Again, if planning on running let's roll call. I know gas is high and nobody wants to drive and nothave a class to run. 

Thanks


----------



## FOREVER45 (Oct 4, 2010)

If I wasn't working this saturday, I would make the hour and 45 minute drive to Albertville to race. I've never seen the track or raced on it but would want to come over a couple times when I have some free time. Let me know when the next race will be, James and I'll try to take off from work to race. What class could I run in; I've got a BRP Stock Motor and a Super 16d PARMA Motor?


----------



## spider004 (Mar 15, 2004)

FOREVER45 said:


> If I wasn't working this saturday, I would make the hour and 45 minute drive to Albertville to race. I've never seen the track or raced on it but would want to come over a couple times when I have some free time. Let me know when the next race will be, James and I'll try to take off from work to race. What class could I run in; I've got a BRP Stock Motor and a Super 16d PARMA Motor?



You could run Open for sure. We are planning a BRP Oval only race on a Sunday towards the end of next month. Details soon!


----------



## spider004 (Mar 15, 2004)

Thanks to everyone that came out and raced. Thanks to all the sponsors that sent items as all drivers left with something! It was great day of racing and we will do it again next year even bigger. 


Touring 17.5 Boost

1st Nick
2nd Brent
3rd Troy


Touring 17.5 No Boost

1st Ted
2nd James
3rd Lowell


Mini

1st Nick
2nd Todd
3rd Eric

1/10 Oval

1st Todd
2nd Ted
3rd James


BRP Stock

1st James
2nd Randy
3rd Tristian


Pictures will be on the website soon. Thanks again to all the racers that came out and the guys at OneLug for a great facility!


----------



## FOREVER45 (Oct 4, 2010)

spider004 said:


> You could run Open for sure. We are planning a BRP Oval only race on a Sunday towards the end of next month. Details soon!
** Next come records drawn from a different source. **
(** * ipixelcli: the WebSocket-to-BLE bridge of LED-Matrix-BLE-Tools

    A shallow embedding of [src/ipixelcli.py]: bounded-retry connection
    acquisition ([connect_to_device]), the per-client handler
    ([handle_websocket]), the one-shot path ([execute_command]), the server
    start ([start_server]) and the [__main__] block.

    The BLE library, the WebSocket library, [json] and the encoders of the
    [commands] module are collaborators outside the file.  They are
    represented by an environment [Env] of scripted answers; every call to
    one of them is recorded, with the answer it gave, in a trace of events,
    so that "no device write", "exactly one write" or "the handle is
    released" become statements about traces. *)

From Stdlib Require Import ZArith String Ascii List Bool Lia DecimalString.
From Stdlib.Strings Require Byte.
Import ListNotations.

Local Set Warnings "-register-all".
Local Open Scope string_scope.
Local Open Scope Z_scope.

(** ** Python values and exceptions *)

Module Py.

(** The values [json.loads] can produce.  A float is kept as its literal. *)
Inductive value :=
| VNone
| VBool (b : bool)
| VInt (z : Z)
| VFloat (literal : string)
| VStr (s : string)
| VList (items : list value)
| VDict (entries : list (string * value)).

(** The exceptions the program distinguishes.  All three derive from
    [Exception]; [PyError] stands for every class that is neither
    [websockets.ConnectionClosed] nor [bleak.BleakError]. *)
Inductive exn :=
| ConnectionClosed (msg : string)
| BleakError (msg : string)
| PyError (cls : string) (msg : string).

(** [str(e)] *)
Definition str (e : exn) : string :=
  match e with
  | ConnectionClosed m => m
  | BleakError m => m
  | PyError _ m => m
  end.

Definition is_BleakError (e : exn) : bool :=
  match e with BleakError _ => true | _ => false end.

Definition is_ConnectionClosed (e : exn) : bool :=
  match e with ConnectionClosed _ => true | _ => false end.

(** A Python expression either has a value or raises. *)
Definition result (A : Type) : Type := (exn + A)%type.

Definition type_name (v : value) : string :=
  match v with
  | VNone => "NoneType"
  | VBool _ => "bool"
  | VInt _ => "int"
  | VFloat _ => "float"
  | VStr _ => "str"
  | VList _ => "list"
  | VDict _ => "dict"
  end.

(** The messages are those of CPython 3. *)
Definition AttributeError (v : value) (attr : string) : exn :=
  PyError "AttributeError"
    ("'" ++ type_name v ++ "' object has no attribute '" ++ attr ++ "'").
(** C7: a date written as MM/DD/YYYY and the same date written as
    YYYY-MM-DD, with the same time, give the same text; the text is the
    dash date, [T], and the time with [:00] (or [00:00:00] when the time is
    absent), of the shape YYYY-MM-DDTHH:MM:SS. *)
Theorem toISOLocal_formats_agree (mm dd yyyy : string) (timeStr : option string) :
  JsString.digits 2 mm = true ->
  JsString.digits 2 dd = true ->
  JsString.digits 4 yyyy = true ->
  match timeStr with Some t => clockTime t = true | None => True end ->
  toISOLocal (mm ++ "/" ++ dd ++ "/" ++ yyyy) timeStr
  = toISOLocal (yyyy ++ "-" ++ mm ++ "-" ++ dd) timeStr
  /\ toISOLocal (mm ++ "/" ++ dd ++ "/" ++ yyyy) None
     = yyyy ++ "-" ++ mm ++ "-" ++ dd ++ "T00:00:00"
  /\ isoLocalShape (toISOLocal (mm ++ "/" ++ dd ++ "/" ++ yyyy) timeStr) = true
  /\ isoLocalShape (toISOLocal (yyyy ++ "-" ++ mm ++ "-" ++ dd) timeStr) = true
  /\ toISOLocal "06/15/2024" (Some "14:30")
     = toISOLocal "2024-06-15" (Some "14:30").
Proof.
  intros Hm Hd Hy Ht.
  assert (Sm : JsString.includes "/" mm = false)
    by (eapply digits_includes; [reflexivity|exact Hm]).
  assert (Sd : JsString.includes "/" dd = false)
    by (eapply digits_includes; [reflexivity|exact Hd]).
  assert (Sy : JsString.includes "/" yyyy = false)
    by (eapply digits_includes; [reflexivity|exact Hy]).
  assert (Eslash : forall t,
             toISOLocal (mm ++ "/" ++ dd ++ "/" ++ yyyy) t
             = yyyy ++ "-" ++ mm ++ "-" ++ dd ++ "T" ++ timePart t).
  { intros t. rewrite toISOLocal_slash_parts; auto.
    - now rewrite !padStart_two.
    - eapply digits_truthy, Hy. }
  assert (Edash : forall t,
             toISOLocal (yyyy ++ "-" ++ mm ++ "-" ++ dd) t
             = yyyy ++ "-" ++ mm ++ "-" ++ dd ++ "T" ++ timePart t).
  { intros t.
    destruct (toISOLocal_no_slash (yyyy ++ "-" ++ mm ++ "-" ++ dd) t) as [E _].
    - rewrite !includes_append, Sy, Sm, Sd. reflexivity.
    - rewrite E. repeat (rewrite append_assoc; cbn [append]). reflexivity. }
  split; [now rewrite Eslash, Edash|].
  split; [apply Eslash|].
  split; [rewrite Eslash; now apply isoLocalShape_parts|].
  split; [rewrite Edash; now apply isoLocalShape_parts|].
  reflexivity.
Qed.

(** The date of the specification's example. *)
Lemma toISOLocal_formats_agree_witness :
  (JsString.digits 2 "06" = true
   /\ JsString.digits 2 "15" = true
   /\ JsString.digits 4 "2024" = true
   /\ clockTime "14:30" = true)
  /\ toISOLocal "06/15/2024" (Some "14:30")
     = toISOLocal "2024-06-15" (Some "14:30")
  /\ toISOLocal "06/15/2024" None = "2024-06-15T00:00:00"
  /\ isoLocalShape (toISOLocal "06/15/2024" (Some "14:30")) = true
  /\ isoLocalShape (toISOLocal "2024-06-15" (Some "14:30")) = true
  /\ toISOLocal "06/15/2024" (Some "14:30")
     = toISOLocal "2024-06-15" (Some "14:30").
Proof.
  split; [repeat split|].
  apply (toISOLocal_formats_agree "06" "15" "2024" (Some "14:30"));
    reflexivity.
Defined.

(** Where the specification wants a format error the code returns a text:
    "tomorrow" matches neither pattern and comes back with a time
    appended, in both variants of the function. *)
Lemma toISOLocal_returns_on_bad_text :
  slashDate "tomorrow" = false
  /\ dashDate "tomorrow" = false
  /\ parseFlexibleLocalDateTime "tomorrow" None = FormatError
  /\ toISOLocal "tomorrow" None = "tomorrowT00:00:00"
  /\ ServerJs.toISOLocal "tomorrow" None = "tomorrowT00:00:00"
  /\ ~ (forall dateStr timeStr,
          slashDate dateStr = false -> dashDate dateStr = false ->
          Composite (toISOLocal dateStr timeStr)
          = parseFlexibleLocalDateTime dateStr timeStr).
Proof.
  repeat (split; [reflexivity|]).
  intros Hall. specialize (Hall "tomorrow" None eq_refl eq_refl).
  discriminate Hall.
Qed.

Lemma no_slash_not_slashDate (dateStr : string) :
  JsString.includes "/" dateStr = false -> slashDate dateStr = false.
Proof.
  intros Hn. unfold slashDate. now rewrite (split_none _ _ Hn).
Qed.

(** C8, as the code has it: a date text that matches neither pattern is
    not rejected.  The function has no error path; a text without a slash
    (such a text matches neither pattern unless it is a dash date) comes
    back as it is, followed by [T] and the time part, in both variants of
    the function, where the contract of the specification has a format
    error. *)
Theorem toISOLocal_unvalidated (dateStr : string) (timeStr : option string) :
  JsString.includes "/" dateStr = false ->
  dashDate dateStr = false ->
  slashDate dateStr = false
  /\ parseFlexibleLocalDateTime dateStr timeStr = FormatError
  /\ toISOLocal dateStr timeStr = dateStr ++ "T" ++ timePart timeStr
  /\ ServerJs.toISOLocal dateStr timeStr = dateStr ++ "T" ++ timePart timeStr.
Proof.
  intros Hn Hd.
  split; [now apply no_slash_not_slashDate|]. split.
  - unfold parseFlexibleLocalDateTime.
    now rewrite (split_none _ _ Hn), Hd.
  - now apply toISOLocal_no_slash.
Qed.

(** A text that is no date at all. *)
Lemma toISOLocal_unvalidated_witness :
  (JsString.includes "/" "tomorrow" = false /\ dashDate "tomorrow" = false)
  /\ slashDate "tomorrow" = false
  /\ parseFlexibleLocalDateTime "tomorrow" (Some "9:00") = FormatError
  /\ toISOLocal "tomorrow" (Some "9:00")
     = "tomorrow" ++ "T" ++ timePart (Some "9:00")
  /\ ServerJs.toISOLocal "tomorrow" (Some "9:00")
     = "tomorrow" ++ "T" ++ timePart (Some "9:00").
Proof.
  split; [split; reflexivity|].
  apply (toISOLocal_unvalidated "tomorrow" (Some "9:00")); reflexivity.
Defined.

(** ** The civil calendar *)

Lemma civil_round_trip (day : Z) :
  let '(y, m, d) := JsTime.civilFromDays day in
  JsTime.daysFromCivil y m + d - 1 = day /\ 0 <= m <= 11 /\ 1 <= d <= 31.
Proof.
  unfold JsTime.civilFromDays, JsTime.daysFromCivil.
  set (z := day + 719468).
  set (era := z / 146097).
  set (doe := z - era * 146097).
  set (yoe := (doe - doe / 1460 + doe / 36524 - doe / 146096) / 365).
  set (doy := doe - (365 * yoe + yoe / 4 - yoe / 100)).
  set (mp := (5 * doy + 2) / 153).
  assert (Hdoe : 0 <= doe <= 146096).
  { subst doe era. pose proof (Z.mod_pos_bound z 146097 ltac:(lia)).
    rewrite Z.mod_eq in * by lia. lia. }
  assert (Hyoe : 0 <= yoe <= 399).
  { subst yoe. Z.div_mod_to_equations. lia. }
  assert (Hdoy : 0 <= doy <= 365).
  { subst doy yoe. Z.div_mod_to_equations. lia. }
  assert (Hmp : 0 <= mp <= 11).
  { subst mp. Z.div_mod_to_equations. lia. }
  destruct (Z.ltb_spec mp 10).
  - destruct (Z.leb_spec (mp + 3) 2); [lia|].
    destruct (Z.leb_spec (mp + 3 - 1) 1); [lia|].
    destruct (Z.ltb_spec 1 (mp + 3 - 1)); [|lia].
    replace (mp + 3 - 1 - 2) with mp by lia.
    replace ((yoe + era * 400) / 400) with era by (Z.div_mod_to_equations; lia).
    replace (yoe + era * 400 - era * 400) with yoe by lia.
    split; [|split; [lia|]].
    + unfold doy, doe, z. lia.
    + subst mp. Z.div_mod_to_equations. lia.
  - destruct (Z.leb_spec (mp - 9) 2); [|lia].
    destruct (Z.leb_spec (mp - 9 - 1) 1); [|lia].
    destruct (Z.ltb_spec 1 (mp - 9 - 1)); [lia|].
    replace (mp - 9 - 1 + 10) with mp by lia.
    replace (yoe + era * 400 + 1 - 1) with (yoe + era * 400) by lia.
    replace ((yoe + era * 400) / 400) with era by (Z.div_mod_to_equations; lia).
    replace (yoe + era * 400 - era * 400) with yoe by lia.
    split; [|split; [lia|]].
    + unfold doy, doe, z. lia.
    + subst mp. Z.div_mod_to_equations. lia.
Qed.

(** The fields of a time value make its day again. *)
Lemma MakeDay_fields (t : Z) :
  JsTime.MakeDay (JsTime.YearFromTime t) (JsTime.MonthFromTime t)
    (JsTime.DateFromTime t)
  = JsTime.Day t.
Proof.
  unfold JsTime.MakeDay, JsTime.YearFromTime, JsTime.MonthFromTime,
    JsTime.DateFromTime.
  pose proof (civil_round_trip (JsTime.Day t)) as Hr.
  destruct (JsTime.civilFromDays (JsTime.Day t)) as [[y m] d].
  cbn [fst snd]. destruct Hr as (Hr & Hm & _).
  rewrite (Z.div_small m 12), (Z.mod_small m 12) by lia.
  rewrite Z.add_0_r. exact Hr.
Qed.

(** The clock fields make the time within the day, to the second. *)
Lemma MakeTime_fields (t : Z) :
  JsTime.MakeTime (JsTime.HourFromTime t) (JsTime.MinFromTime t)
    (JsTime.SecFromTime t) 0
  = JsTime.TimeWithinDay t - t mod 1000.
Proof.
  unfold JsTime.MakeTime, JsTime.HourFromTime, JsTime.MinFromTime,
    JsTime.SecFromTime, JsTime.TimeWithinDay, JsTime.msPerHour,
    JsTime.msPerMinute, JsTime.msPerSecond, JsTime.msPerDay.
  Z.div_mod_to_equations. lia.
Qed.

Lemma MakeDate_fields (t : Z) :
  JsTime.MakeDate
    (JsTime.MakeDay (JsTime.YearFromTime t) (JsTime.MonthFromTime t)
       (JsTime.DateFromTime t))
    (JsTime.MakeTime (JsTime.HourFromTime t) (JsTime.MinFromTime t)
       (JsTime.SecFromTime t) 0)
  = t - t mod 1000.
Proof.
  rewrite MakeDay_fields, MakeTime_fields.
  unfold JsTime.MakeDate, JsTime.Day, JsTime.TimeWithinDay, JsTime.msPerDay.
  Z.div_mod_to_equations. lia.
Qed.

Lemma Day_of_second (t : Z) : JsTime.Day (t - t mod 1000) = JsTime.Day t.
Proof.
  unfold JsTime.Day, JsTime.msPerDay. Z.div_mod_to_equations. lia.
Qed.

(** From 1970 on the year has four digits or more. *)
Lemma YearFromTime_late (t : Z) : 0 <= t -> 1600 <= JsTime.YearFromTime t.
Proof.
  intros Ht. unfold JsTime.YearFromTime, JsTime.civilFromDays, JsTime.Day,
    JsTime.msPerDay. cbn [fst].
  match goal with
  | |- 1600 <= (if _ then ?a + 1 else ?a) => assert (1600 <= a)
  end.
  { Z.div_mod_to_equations. lia. }
  match goal with |- context [if ?c then _ else _] => destruct c end; lia.
Qed.

(** ** The window of today *)

Section TodayWindow.
Context {H : Host}.
Variable h : Z.
Hypothesis fixedZone : forall t b, LocalTZA t b = h.
Hypothesis smallOffset : Z.abs h <= 86400000.

Lemma newDate_fixedZone (y m d hh mi s v : Z) :
  v = JsTime.MakeDate
        (JsTime.MakeDay (if (0 <=? y) && (y <=? 99) then 1900 + y else y) m d)
        (JsTime.MakeTime hh mi s 0) ->
  Z.abs v <= 8000000000000000 ->
  JsTime.newDate y m d hh mi s = TimeValue (v - h).
Proof.
  intros -> Hv. unfold JsTime.newDate, JsTime.UTC, JsDate.TimeClip.
  rewrite fixedZone.
  match goal with
  | |- (if ?c then _ else _) = _ => replace c with true; [reflexivity|]
  end.
  symmetry. apply Z.leb_le. unfold JsDate.maxTime. lia.
Qed.

Lemma LocalTime_fixedZone (t : Z) : JsTime.LocalTime t = t + h.
Proof. unfold JsTime.LocalTime. now rewrite fixedZone. Qed.

Lemma newDate_late (y m d hh mi s : Z) :
  1600 <= y ->
  Z.abs (JsTime.MakeDate (JsTime.MakeDay y m d) (JsTime.MakeTime hh mi s 0))
  <= 8000000000000000 ->
  JsTime.newDate y m d hh mi s
  = TimeValue
      (JsTime.MakeDate (JsTime.MakeDay y m d) (JsTime.MakeTime hh mi s 0) - h).
Proof.
  intros Hy Hv. apply newDate_fixedZone; [|exact Hv].
  destruct (Z.leb_spec y 99); [lia|]. now rewrite andb_false_r.
Qed.

(** What [startEndOfToday] computes, for a process whose local zone has a
    fixed offset: with [w] the wall clock of the zone at [now], the bounds
    are midnight and 23:59:59 of the civil day of [w], moved by the offset
    of the zone at [now] -- and by the milliseconds of [w] past the
    second, which the text of the zone clock drops. *)
Lemma todayBounds_fixedZone (now : Z) :
  let w := now + zoneOffset now in
  0 <= w <= 7000000000000000 ->
  Z.abs (zoneOffset now) <= 86400000 ->
  todayBounds now
  = Some {| TodayBounds.start_ :=
              TimeValue (JsTime.Day w * JsTime.msPerDay - zoneOffset now
                         + w mod 1000);
            TodayBounds.end_ :=
              TimeValue (JsTime.Day w * JsTime.msPerDay + 86399000
                         - zoneOffset now + w mod 1000);
            TodayBounds.y := JsTime.YearFromTime w;
            TodayBounds.m := JsTime.MonthFromTime w;
            TodayBounds.d := JsTime.DateFromTime w |}.
Proof.
  intros w Hw Hz. unfold todayBounds, zoneClock. fold w.
  assert (Hm : 0 <= w mod 1000 < 1000) by (apply Z.mod_pos_bound; lia).
  assert (Hday : 0 <= JsTime.Day w * JsTime.msPerDay <= w).
  { unfold JsTime.Day, JsTime.msPerDay. Z.div_mod_to_equations. lia. }
  rewrite newDate_late; rewrite ?MakeDate_fields;
    [|now apply YearFromTime_late|lia].
  rewrite LocalTime_fixedZone.
  replace (w - w mod 1000 - h + h) with (w - w mod 1000) by lia.
  unfold JsTime.YearFromTime, JsTime.MonthFromTime, JsTime.DateFromTime.
  rewrite Day_of_second.
  fold (JsTime.YearFromTime w) (JsTime.MonthFromTime w) (JsTime.DateFromTime w).
  assert (Hd : forall hh mi s,
             JsTime.MakeDate
               (JsTime.MakeDay (JsTime.YearFromTime w) (JsTime.MonthFromTime w)
                  (JsTime.DateFromTime w))
               (JsTime.MakeTime hh mi s 0)
             = JsTime.Day w * JsTime.msPerDay + JsTime.MakeTime hh mi s 0).
  { intros. now rewrite MakeDay_fields. }
  rewrite !newDate_late; rewrite ?Hd;
    try (now apply YearFromTime_late);
    try (unfold JsTime.MakeTime, JsTime.msPerHour, JsTime.msPerMinute,
           JsTime.msPerSecond, JsTime.msPerDay in *; lia).
  cbn [JsDate.getTime]. unfold JsDate.TimeClip, JsDate.maxTime.
  unfold JsTime.MakeTime, JsTime.msPerHour, JsTime.msPerMinute,
    JsTime.msPerSecond, JsTime.msPerDay in *.
  repeat match goal with
    | |- context [Z.abs ?x <=? ?y] =>
        let E := fresh in
        assert (E : (Z.abs x <=? y) = true) by (apply Z.leb_le; lia);
        rewrite E; clear E
    end.
  do 2 f_equal; f_equal; unfold w; lia.
Qed.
Sounds good, keep me posted and let me know something.


----------



## spider004 (Mar 15, 2004)

FOREVER45 said:


> Sounds good, keep me posted and let me know something.


Here you go:

http://www.hobbytalk.com/bbs1/showthread.php?p=3785841#post3785841


----------



## Mike Clark (Apr 28, 2007)

*Super Truck Class*

Hey James,
What about adding a Super Truck Class in the 4 cell stock?
What transponders are you guys using?

Mike Clark


----------